Emergencialmente, Lessa quer para Alagoas um arranjo especial, válido por um ano, que permita menores desembolsos financeiros no período. Durante esse prazo, ele acredita que poderá melhorar a capacidade financeira do estado, com a criação do fundo previdenciário e com a redução dos repasses de verbas para o Legislativo e para o Judiciário de Alagoas. Ele terá poder para fazer esta redução no momento em que entrar em vigor a Lei de Responsabilidade Fiscal. Pela proposta de Lessa, no período de doze meses Alagoas abateria parte das parcelas da dívida com créditos que diz possuir junto à União.

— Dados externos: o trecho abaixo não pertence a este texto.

(** * typedex: the type-level validators of [@typedex/indexed-db]

    A shallow embedding of the conditional types of
    [indexed-db/src/lib/greater-than.types.ts],
    [indexed-db/src/lib/migration-builder.types.ts] and
    [indexed-db/src/lib/migration-error.types.ts], of the return types
    of the builder methods of [migration-builder.ts], and of the function
    [addCutAfterImports] of the documentation plugin
    [remark-code-import.mjs].

    The program runs inside the TypeScript type checker: each exported
    [type F<A, B> = ...] is a total function from types to types.  It is
    embedded as a Rocq function from (a universe of) types to types, a
    conditional type [X extends Y ? a : b] becoming an [if] on the
    decidable assignability test it performs, and template-literal
    inference ([`${infer First}.${infer Rest}`]) becoming the string
    function that computes the inferred parts. *)

From Stdlib Require Import ZArith String Ascii List Bool Lia.
From stdpp Require Import gmap strings list.
From Equations Require Import Equations.
Import ListNotations.

Local Open Scope string_scope.
Local Open Scope Z_scope.

(** ** Template-literal string helpers *)

Module Template.

(** [s extends `${c}${infer Rest}`] for a one-character literal [c]. *)
Definition strip_prefix_char (c : ascii) (s : string) : option string :=
  match s with
  | String c' rest => if Ascii.eqb c c' then Some rest else None
  | EmptyString => None
  end.

(** [s extends `${string}${c}${infer Rest}`]: the text after the first
    occurrence of the character [c]. *)
Fixpoint after_char (c : ascii) (s : string) : option string :=
  match s with
  | EmptyString => None
  | String c' rest => if Ascii.eqb c c' then Some rest else after_char c rest
  end.

(** [s extends `${infer First}${c}${infer Rest}`]: TypeScript infers
    [First] as the text before the first occurrence of [c] and [Rest] as
    everything after it. *)
Fixpoint split_at_char (c : ascii) (s : string) : option (string * string) :=
  match s with
  | EmptyString => None
  | String c' rest =>
      if Ascii.eqb c c' then Some (EmptyString, rest)
      else match split_at_char c rest with
           | Some (first, rest') => Some (String c' first, rest')
           | None => None
           end
  end.

Lemma split_at_char_length c s first rest :
  split_at_char c s = Some (first, rest) ->
  (String.length rest < String.length s)%nat.
Proof.
  revert first rest. induction s as [|c' s IH]; intros first rest; simpl.
  - discriminate.
  - destruct (Ascii.eqb c c').
    + intros [= <- <-]. lia.
    + destruct (split_at_char c s) as [[f r]|] eqn:E; [|discriminate].
      intros [= <- <-]. specialize (IH _ _ eq_refl). lia.
Qed.

Lemma split_at_char_spec c s first rest :
  split_at_char c s = Some (first, rest) ->
  s = String.append first (String c rest) /\ after_char c first = None.
Proof.
  revert first rest. induction s as [|c' s IH]; intros first rest; simpl.
  - discriminate.
  - destruct (Ascii.eqb c c') eqn:Ec.
    + intros [= <- <-]. apply Ascii.eqb_eq in Ec. subst. auto.
    + destruct (split_at_char c s) as [[f r]|] eqn:E; [|discriminate].
      intros [= <- <-]. destruct (IH _ _ eq_refl) as [-> Hf].
      split; [reflexivity|]. simpl. rewrite Ec. assumption.
Qed.

Lemma split_at_char_None c s :
  split_at_char c s = None <-> after_char c s = None.
Proof.
  induction s as [|c' s IH]; simpl; [tauto|].
  destruct (Ascii.eqb c c'); [split; discriminate|].
  destruct (split_at_char c s) as [[f r]|].
  - split; [discriminate|]. intros H. apply IH in H. discriminate.
  - tauto.
Qed.

End Template.

(** ** [greater-than.types.ts] *)

Module GreaterThan.

(** *** Number types and their template-literal text

    A type argument [A extends number] is the broad type [number] or a
    number literal type.  The literals of the embedding are the
    integer-valued ones and the two literals that overflow to an infinity
    ([1e999] and [-1e999], the source's [NegativeInfinity] alias). *)
Inductive NumLit : Type :=
| Finite (z : Z)
| PosInfinity
| NegInfinity.

Inductive NumTy : Type :=
| number
| Lit (n : NumLit).

(** Two literal types are the same type when they are the same number. *)
Definition NumLit_eqb (a b : NumLit) : bool :=
  match a, b with
  | Finite x, Finite y => x =? y
  | PosInfinity, PosInfinity => true
  | NegInfinity, NegInfinity => true
  | _, _ => false
  end.

Lemma NumLit_eqb_eq a b : NumLit_eqb a b = true <-> a = b.
Proof.
  destruct a, b; simpl; try (split; [discriminate|intros [=]]); try tauto.
  rewrite Z.eqb_eq. split; [congruence|]. intros [=]. assumption.
Qed.

(** The character of a decimal digit [0 <= d < 10]. *)
Definition digit_char (d : Z) : ascii := ascii_of_N (48 + Z.to_N d).

(** Decimal digits of a non-negative integer, most significant first.
    [fuel] bounds the number of digits after the first. *)
Fixpoint decimal_fuel (fuel : nat) (m : Z) : string :=
  match fuel with
  | O => String (digit_char (m mod 10)) EmptyString
  | S f =>
      if m <? 10 then String (digit_char m) EmptyString
      else String.append (decimal_fuel f (m / 10))
                         (String (digit_char (m mod 10)) EmptyString)
  end.

Definition decimal (m : Z) : string :=
  decimal_fuel (Z.to_nat (Z.log2 m)) m.

(** Drop the trailing zeros of a digit string (significand of the
    exponent form). *)
Fixpoint strip_trailing_zeros (s : string) : string :=
  match s with
  | EmptyString => EmptyString
  | String c rest =>
      match strip_trailing_zeros rest with
      | EmptyString => if Ascii.eqb c "0" then EmptyString else String c EmptyString
      | rest' => String c rest'
      end
  end.

(** ECMAScript [Number::toString] on a non-negative integer [m], which is
    what the checker uses for [`${N}`].  Below [10^21] the text is the
    plain decimal expansion; from [10^21] on it is the exponent form
    [d.ddde+n] (or [de+n] for a one-digit significand).

    The significand is read off the decimal expansion of [m], trailing
    zeros dropped; these are the digits ECMAScript prints whenever they
    are the shortest that identify the double, as for [1e21].  A literal
    above [2^53] names a double: the integer that stands for it in the
    embedding is the one its printed digits denote. *)
Definition magnitude_to_string (m : Z) : string :=
  let ds := decimal m in
  if m <? 10 ^ 21 then ds
  else
    let e := decimal (Z.of_nat (String.length ds) - 1) in
    match strip_trailing_zeros ds with
    | String d EmptyString =>
        String d (String.append "e+" e)
    | String d frac =>
        String d (String.append "." (String.append frac (String.append "e+" e)))
    | EmptyString => ds
    end.

(** [`${N}`] for a number literal [N]. *)
Definition NumberToString (n : NumLit) : string :=
  match n with
  | Finite z =>
      if z <? 0 then String "-" (magnitude_to_string (- z))
      else magnitude_to_string z
  | PosInfinity => "Infinity"
  | NegInfinity => "-Infinity"
  end.

(** *** The comparison types *)

Definition DigitString : string := "0123456789".

(** [c extends Digit], the union ['0' | '1' | ... | '9']. *)
Definition Digit (c : ascii) : bool :=
  existsb (Ascii.eqb c)
    ["0"; "1"; "2"; "3"; "4"; "5"; "6"; "7"; "8"; "9"]%char.

(** [DigitGreaterThan<A, B>]: [B] occurs in [DigitString] and [A] occurs
    after it, the match of [`${string}${B}${string}${A}${string}`]. *)
Definition DigitGreaterThan (A B : ascii) : bool :=
  if Ascii.eqb A B then false
  else match Template.after_char B DigitString with
       | Some rest =>
           match Template.after_char A rest with
           | Some _ => true
           | None => false
           end
       | None => false
       end.

(** [CompareSameLengthPositive<A, B>], with the literal types [1], [-1]
    and [0] as integers. *)
Fixpoint CompareSameLengthPositive (A B : string) : Z :=
  match A with
  | String DA RestA =>
      if Digit DA then
        match B with
        | String DB RestB =>
            if Digit DB then
              if Ascii.eqb DA DB then CompareSameLengthPositive RestA RestB
              else if DigitGreaterThan DA DB then 1 else -1
            else 0
        | EmptyString => 0
        end
      else 0
  | EmptyString => 0
  end.

(** [IsLonger<A, B>]: [`${string}${infer Rest}`] drops one character. *)
Fixpoint IsLonger (A B : string) : bool :=
  match A with
  | String _ RestA =>
      match B with
      | String _ RestB => IsLonger RestA RestB
      | EmptyString => true
      end
  | EmptyString => false
  end.

(** [PositiveStringGreaterThan<A, B>]: length first, then digit by digit. *)
Definition PositiveStringGreaterThan (A B : string) : bool :=
  if IsLonger A B then true
  else if IsLonger B A then false
  else if CompareSameLengthPositive A B =? 1 then true
  else false.

(** [IsNegative<N>]: [`${N}` extends `-${string}`]. *)
Definition IsNegative (N : NumLit) : bool :=
  match Template.strip_prefix_char "-" (NumberToString N) with
  | Some _ => true
  | None => false
  end.

(** [AbsoluteString<N>]: the text without its leading minus. *)
Definition AbsoluteString (N : NumLit) : string :=
  match Template.strip_prefix_char "-" (NumberToString N) with
  | Some Abs => Abs
  | None => NumberToString N
  end.

(** The types [IsEqual] is applied to: a number type, or the type of the
    declared constant [NegativeInfinity].  [typeof Infinity] is the type
    of the global [Infinity], which [lib.es5.d.ts] declares as [number];
    [typeof NegativeInfinity] is the type of the value
    [declare const NegativeInfinity: unique symbol], not the type alias of
    the same name. *)
Inductive Operand : Type :=
| ONum (t : NumTy)
| OUniqueSymbol.

Definition typeof_Infinity : Operand := ONum number.
Definition typeof_NegativeInfinity : Operand := OUniqueSymbol.

(** [[A] extends [B]]. *)
Definition assignable (A B : Operand) : bool :=
  match A, B with
  | ONum (Lit a), ONum (Lit b) => NumLit_eqb a b
  | ONum _, ONum number => true
  | ONum number, ONum (Lit _) => false
  | OUniqueSymbol, OUniqueSymbol => true
  | _, _ => false
  end.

Um deles é o ressarcimento devido pelo INSS referentes a despesas do estado nos últimos 11 anos. O valor do crédito não foi calculado ainda. O segundo é o Fundo de Compensação de Variação Salarial (FCVS), em valor entre R$ 6 milhões e R$ 8 milhões. O estado aceita ainda incluir na negociação as carteiras imobiliárias da Cohab, do Produban e do Impasal, o instituto de previdência de Alagoas. Esta carteira estava sendo negociada no início do ano para pagar parcelas referentes ao ano anterior, mas depois que Alagoas obteve uma liminar judicial as negociações foram interrompidas.